Famine threat in northern Gaza: report


The Gaza Strip is facing a dire humanitarian crisis, with the threat of famine looming over the northern part of the region. A recent report released on Monday revealed that around 300,000 people in Gaza’s two northern governorates are at risk of famine, with the situation expected to deteriorate between now and May.

According to the Integrated Food Security Phase Classification report, the famine threshold for acute food insecurity has already been surpassed, and acute malnutrition among children under five is rapidly approaching a critical level. Non-trauma mortality, another indicator of famine, is also on the rise, highlighting the severity of the situation in Gaza.

The report paints a grim picture of the food insecurity in Gaza, with 1.1 million people – half of the population – facing catastrophic hunger and starvation. This is the highest number of people ever recorded as experiencing such extreme levels of hunger by the IPC system, underscoring the urgency of the situation.

UN World Food Programme Executive Director Cindy McCain expressed grave concern over the crisis, stating that people in Gaza are currently starving to death. She emphasized the need for immediate and full access to the north of Gaza to prevent an outright famine, as waiting until famine is declared would be too late and result in more casualties.

The report also highlighted a sharp increase in malnutrition across the Strip, with one in three children under two in the North Gaza governorate now acutely malnourished. The southern governorates of Deir Al-Balah, Khan Younis, and Rafah are also at risk of slipping into famine conditions by July, further exacerbating the crisis.

To address the looming famine in Gaza, aid organizations require full access to provide essential services such as food, water, nutrition products, medicines, and health services to the civilian population. A humanitarian ceasefire is deemed necessary to facilitate this access and prevent further escalation of the crisis.

The World Food Programme estimates that at least 300 trucks per day are needed to address the basic food needs in Gaza, especially in the north. However, logistical challenges and delays at checkpoints hinder the delivery of aid to those in need. The recent delivery of 18 truckloads of food supplies to Gaza City demonstrates that it is possible to provide assistance, but sustained efforts are required to reach all communities in need.

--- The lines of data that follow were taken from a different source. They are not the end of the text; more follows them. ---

(** A string has no newline or begins with a line. *)
Lemma first_line s : (10 ∉ s) \/ exists l s', s = l ++ 10 :: s' /\ 10 ∉ l.
Proof.
  induction s as [|c s [IH|(l & s' & -> & IH)]].
  - left. apply not_elem_of_nil.
  - destruct (Z.eq_dec c 10) as [->|]; [right; exists [], s; split; [done|apply not_elem_of_nil]|].
    left. by apply not_elem_of_cons.
  - right. destruct (Z.eq_dec c 10) as [->|]; [exists [], (l ++ 10 :: s'); split; [done|apply not_elem_of_nil]|].
    exists (c :: l), s'. split; [done|]. by apply not_elem_of_cons.
Qed.

(** ** The buffer as a list *)

(** The bytes [l] are at [a]. *)
Definition holds_bytes (m : mem) (a : Z) (l : list Z) : Prop :=
  forall i c, l !! i = Some c -> u8 (m (a + Z.of_nat i)) = c.

Definition text_byte (c : Z) : Prop := 0 < c < 256.

Lemma holds_app m a l r : holds_bytes m a (l ++ r) <-> holds_bytes m a l /\ holds_bytes m (a + Z.of_nat (length l)) r.
Proof.
  split.
  - intros H. split; intros i c Hi.
    + apply H. by apply lookup_app_l_Some.
    + rewrite <- Z.add_assoc, <- Nat2Z.inj_add. apply H. rewrite lookup_app_r by lia. by rewrite Nat.add_comm, Nat.add_sub.
  - intros [H1 H2] i c [Hi|[Hl Hi]]%lookup_app_Some; [by apply H1|].
    rewrite <- (H2 _ _ Hi). do 2 f_equal. lia.
Qed.

Lemma holds_cons m a c l : holds_bytes m a (c :: l) <-> u8 (m a) = c /\ holds_bytes m (a + 1) l.
Proof.
  rewrite (holds_app m a [c] l). simpl. split; intros [H1 H2]; split; try done.
  - rewrite <- (Z.add_0_r a). by apply (H1 O).
  - intros [|i] d Hi; [|done]. injection Hi as <-. by rewrite Z.add_0_r.
Qed.

Lemma holds_ext m m' a l :
  (forall x, a <= x < a + Z.of_nat (length l) -> m' x = m x) -> holds_bytes m a l -> holds_bytes m' a l.
Proof. intros He H i c Hi. rewrite He; [by apply H|]. apply lookup_lt_Some in Hi. lia. Qed.

Lemma string_at_spec m a l fuel :
  holds_bytes m a (l ++ [0]) -> Forall text_byte l -> (length l < fuel)%nat -> string_at fuel m a = Some l.
Proof.
  revert a fuel. induction l as [|c l IH]; intros a [|fuel] H Hl Hf; simpl in *; try lia.
  - apply holds_cons in H as [-> _]. done.
  - apply holds_cons in H as [E H]. apply Forall_cons in Hl as [Hc Hl]. rewrite E, (proj2 (Z.eqb_neq c 0)) by (unfold text_byte in Hc; lia).
    rewrite (IH (a + 1) fuel) by (done || lia). done.
Qed.

(** [strchr] for a newline, in a string with and without one. *)
Lemma strchr_line m a l fuel :
  holds_bytes m a (l ++ [10]) -> Forall text_byte l -> 10 ∉ l -> (length l < fuel)%nat ->
  strchr fuel m a 10 = Some (a + Z.of_nat (length l)).
Proof.
  revert a fuel. induction l as [|c l IH]; intros a [|fuel] H Hl Hn Hf; simpl in *; try lia.
  - apply holds_cons in H as [-> _]. simpl. f_equal. lia.
  - apply holds_cons in H as [E H]. apply Forall_cons in Hl as [Hc Hl]. apply not_elem_of_cons in Hn as [Hc' Hn].
    rewrite E, (proj2 (Z.eqb_neq c 0)) by (unfold text_byte in Hc; lia). rewrite (proj2 (Z.eqb_neq c (u8 10))) by (rewrite u8_small; lia).
    rewrite (IH (a + 1) fuel) by (done || lia). f_equal. lia.
Qed.

Lemma strchr_none m a l fuel :
  holds_bytes m a (l ++ [0]) -> Forall text_byte l -> 10 ∉ l -> (length l < fuel)%nat -> strchr fuel m a 10 = Some 0.
Proof.
  revert a fuel. induction l as [|c l IH]; intros a [|fuel] H Hl Hn Hf; simpl in *; try lia.
  - apply holds_cons in H as [-> _]. done.
  - apply holds_cons in H as [E H]. apply Forall_cons in Hl as [Hc Hl]. apply not_elem_of_cons in Hn as [Hc' Hn].
    rewrite E, (proj2 (Z.eqb_neq c 0)) by (unfold text_byte in Hc; lia). rewrite (proj2 (Z.eqb_neq c (u8 10))) by (rewrite u8_small; lia).
    apply IH; done || lia.
Qed.

Lemma bytes_spec m a l : holds_bytes m a l -> bytes m a (Z.of_nat (length l)) = l.
Proof.
  intros H. apply list_eq. intros i. unfold bytes. rewrite list_lookup_fmap. destruct (l !! i) as [c|] eqn:E.
  - assert (Hi : (i < length l)%nat) by (by eapply lookup_lt_Some). rewrite (lookup_seqZ_lt 0 (Z.of_nat (length l)) i) by lia.
    simpl. f_equal. by apply H.
  - apply lookup_ge_None in E. rewrite lookup_seqZ_ge by lia. done.
Qed.

Lemma store_bytes_other m a l x : x < a \/ a + Z.of_nat (length l) <= x -> store_bytes m a l x = m x.
Proof. revert m a. induction l as [|c l IH]; intros m a H; simpl in *; [done|]. rewrite IH by lia. apply upd_ne. lia. Qed.

Lemma store_bytes_holds m a l : Forall text_byte l -> holds_bytes (store_bytes m a l) a l.
Proof.
  revert m a. induction l as [|c l IH]; intros m a Hl; [done|]. apply Forall_cons in Hl as [Hc Hl]. simpl. apply holds_cons.
  split; [|by apply IH]. rewrite store_bytes_other, upd_eq by lia. unfold text_byte in Hc. apply u8_small. lia.
Qed.

Lemma umemmove_spec m dst src n x :
  0 <= n -> umemmove m dst src n x = if (dst <=? x) && (x <? dst + n) then m (x - dst + src) else m x.
Proof.
  intros Hn. unfold umemmove. destruct (src >? dst) eqn:E; cbool.
  - rewrite copy_forward_spec; rewrite Z2Nat.id by lia; [done|lia].
  - rewrite copy_backward_spec by lia. rewrite Z2Nat.id by lia. repeat cif; try done; try lia. f_equal. lia.
Qed.

Lemma umemmove_holds m dst src l :
  holds_bytes m src l -> holds_bytes (umemmove m dst src (Z.of_nat (length l))) dst l.
Proof.
  intros H i c Hi. rewrite <- (H _ _ Hi). apply lookup_lt_Some in Hi. rewrite umemmove_spec by lia. cif; [do 2 f_equal; lia|lia].
Qed.

(** ** Lines, appended to *)

Lemma lines_induct (P : list Z -> Prop) :
  (forall s, 10 ∉ s -> P s) -> (forall l s, 10 ∉ l -> P s -> P (l ++ 10 :: s)) -> forall s, P s.
Proof.
  intros H1 H2 s. remember (length s) as n eqn:E. assert (Hn : (length s <= n)%nat) by lia. clear E. revert s Hn.
  induction n as [|n IH]; intros s Hn; destruct (first_line s) as [?|(l & s' & -> & Hl)]; auto.
  - rewrite length_app in Hn. simpl in Hn. lia.
  - apply H2; [done|]. apply IH. rewrite length_app in Hn. simpl in Hn. lia.
Qed.

Lemma lines_app s u :
  lines (s ++ u) = (fst (lines s) ++ fst (lines (snd (lines s) ++ u)), snd (lines (snd (lines s) ++ u))).
Proof.
  induction s as [s Hs|l s Hl IH] using lines_induct.
  - rewrite (lines_rest s Hs). simpl. by destruct (lines (s ++ u)).
  - rewrite <- app_assoc. simpl. rewrite !lines_line, IH by done. done.
Qed.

WFP officials stress the importance of sustained road access and additional entry points into Gaza to ensure the timely delivery of aid. A ceasefire is urgently needed to allow for a massive relief operation to reach all affected communities and prevent a humanitarian catastrophe in Gaza.

In conclusion, the situation in Gaza is dire, with the threat of famine looming over the region. Immediate action is needed to provide essential assistance to those in need and prevent further escalation of the crisis. A coordinated effort involving aid organizations, governments, and international partners is crucial to address the humanitarian emergency in Gaza and ensure the well-being of its population.